His wife had been away for the last 1 year, and she returned home 3 days ago.
She insisted that he go to the emergency room today. He underwent a CAT scan,which demonstrated a dissection essentially from the aortic valve all the way
to the iliac arteries. Additionally, the mesenteric vessels were dissected as
was the aortic arch. I had an extremely long discussion with the patient
about this with the family. I also discussed this with the family after the
patient was taken to the operating room. He had evidence of aortic rupture on
CAT scan. Additionally, he had significant evidence of malperfusion. I
explained to the family I had significant concerns that this was a lethal
condition.
FINDINGS:
This was without question the worst anatomic dissection I have ever operated
on. Firstly, his adhesions were unlike any other adhesions I have ever seen.
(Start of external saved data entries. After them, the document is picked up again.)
(** A server started again before the function [stop] schedules has run.  That
    function then closes the listening sockets of a running server: a fiber that
    accepts on one of them fails and tries again for ever, without another system
    call that waits, and the server never accepts a client. *)
Theorem restart_spins (fuel : nat) (p : Process) (read_timeout : Z) (w w1 w2 w' : World) (i sock : nat) (r : bool) :
  (∀ t, (reply t (sys_io "accept" (-1))).1 = -1) →
  rtc (step hooked iom fuel) (fresh_world p read_timeout) w →
  AcceptLoop sock ∈ w_accept w → sock ∈ m_socks (w_srv w) →
  stop w = Ok tt w1 → start w1 = Ok r w2 →
  w_accept w2 !! i = Some StopTask → stop_task hooked iom i w2 = Ok tt w' →
  m_socks (w_srv w') = [] ∧ m_isStop (w_srv w') = false ∧
  ∀ n, ∃ w'', nsteps (fiber_step hooked iom fuel) (2 * n) w' w'' ∧
    AcceptLoop sock ∈ w_accept w'' ∧ w_srv w'' = w_srv w' ∧ w_clients w'' = w_clients w'.
Proof.
  intros Hr Hi Ha Hs E1 E2 Ei E. eapply run_inv in Hi; [|apply fresh_inv].
  pose proof (start_inv _ _ _ (stop_inv _ _ Hi E1) E2) as Hi2. injection E1 as <-. injection E2 as _ <-.
  set (w2 := set_accept _ _) in *. assert (AcceptLoop sock ∈ w_accept w2) as Ha2 by (cbn; set_solver).
  destruct (stop_task_ok _ _ _ Hi2 Ei E) as (_&S&A&_&Hsh). rewrite S. split; [done|]. split; [done|].
  assert (spinning sock w') as Hsp.
  { split; [|split; [|by rewrite S]].
    - rewrite A. rewrite (delete_Permutation _ _ _ Ei) in Ha2. by apply elem_of_cons in Ha2 as [?|?].
    - apply Hsh; [done|]. exists (AcceptLoop sock). split; [done|]. by apply list_elem_of_here. }
  rewrite <-S. clear -Hr Hsp. intros n. revert w' Hsp. induction n as [|n IH]; intros w Hsp.
  { exists w. split; [constructor|]. destruct Hsp as [? _]. done. }
  destruct (spin fuel sock w Hr Hsp) as (w1&w2&F1&F2&Hsp2&C&Sv). destruct (IH w2 Hsp2) as (w''&Hn&?&?&?).
  exists w''. split; [|by rewrite <-Sv, <-C]. replace (2 * S n)%nat with (S (S (2 * n)))%nat by lia. by do 2 (econstructor; [done|]).
Qed.
End server.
He had clips all along his innominate vein, and his innominate vein was
completely stuck to the underside of his sternum. Attempts were made to
remove the vein from the underside of the sternum; however, this was near
impossible. The vein remained under significant tension despite significant
dissection. His aortic tissue was even worse. He had a tremendous amount of
clot adjacent to his aorta. His pericardium was completely adhesed to his
heart. Despite the fact that attempts to try to completely mobilize the
aortic arch, the aortic tissue was extremely poor, and multiple attempts were
made to resect the aortic arch; however, this tissue was extremely poor. I
used a felt-fall technique, and even with this, I was unable to obtain any
closure to the distal arch. I had a very long discussion with the family
about this, and despite the fact that multiple attempts, we were unable to
seal the distal arch. His innominate vein was in terrible condition, his
abdomen was profoundly distended and at 12:46, he was pronounced dead.
DESCRIPTION OF PROCEDURE:
The patient was taken to the operating room, placed on the operating table in
the supine position. He underwent general endotracheal anesthesia. His
cerebral saturations and blood pressure were extremely tenuous. A left
femoral incision was made secondary to the fact that his right femoral artery
had no pulsatile flow. The femoral artery and femoral vein were cannulated,
and the patient was fully heparinized. He was placed on full cardiopulmonary
bypass. At this point, the previous skin incision was opened, and he had a
tremendous keloid on his skin. I removed the sternal wires and then opened
his sternum. Immediately upon opening the sternum, there was some blue blood
at the top of his chest cavity. A careful dissection was used to attempt to
remove the innominate vein off the underside of the sternum; however, this was
completely adherent as were actual Hemoclips on the innominate vein right to
the sternum. This took a significant amount of time to take down. His entire
pericardium was completely adhesed to his epicardium. The patient was cooled
down; however, his heart was extremely distended. His left ventricle was the
thickest left ventricle I have ever seen. The patient started to fibrillate
and circulatoryarrest was started at about 23 degrees. The distal aortic
arch was identified. I completely resected the ascending aorta and midbody of
the aortic arch. Attempts were made to use a felt-fall technique several times; however, this tissue was extremely poor. The dissection flap continued
down into the descending aorta well beyond the ability to perform an
anastomosis. This whole area was completely adhesed as were both lungs. I
did finally managed to use a felt-fall technique on the transverse arch and
then used a 26-mm Hemashield at this point. I placed a clamp across this
Hemashield graft and attempted to start the heart/lung machine once again.
The aorta completely fell apart at this point. Several attempts were made to
repair this; however, this was unrepairable. I spoke to the family on
multiple occasions about this; however, there was no repairing the situation.
The patient was pronounced dead at 12:46 a.m. on 03/29/2013.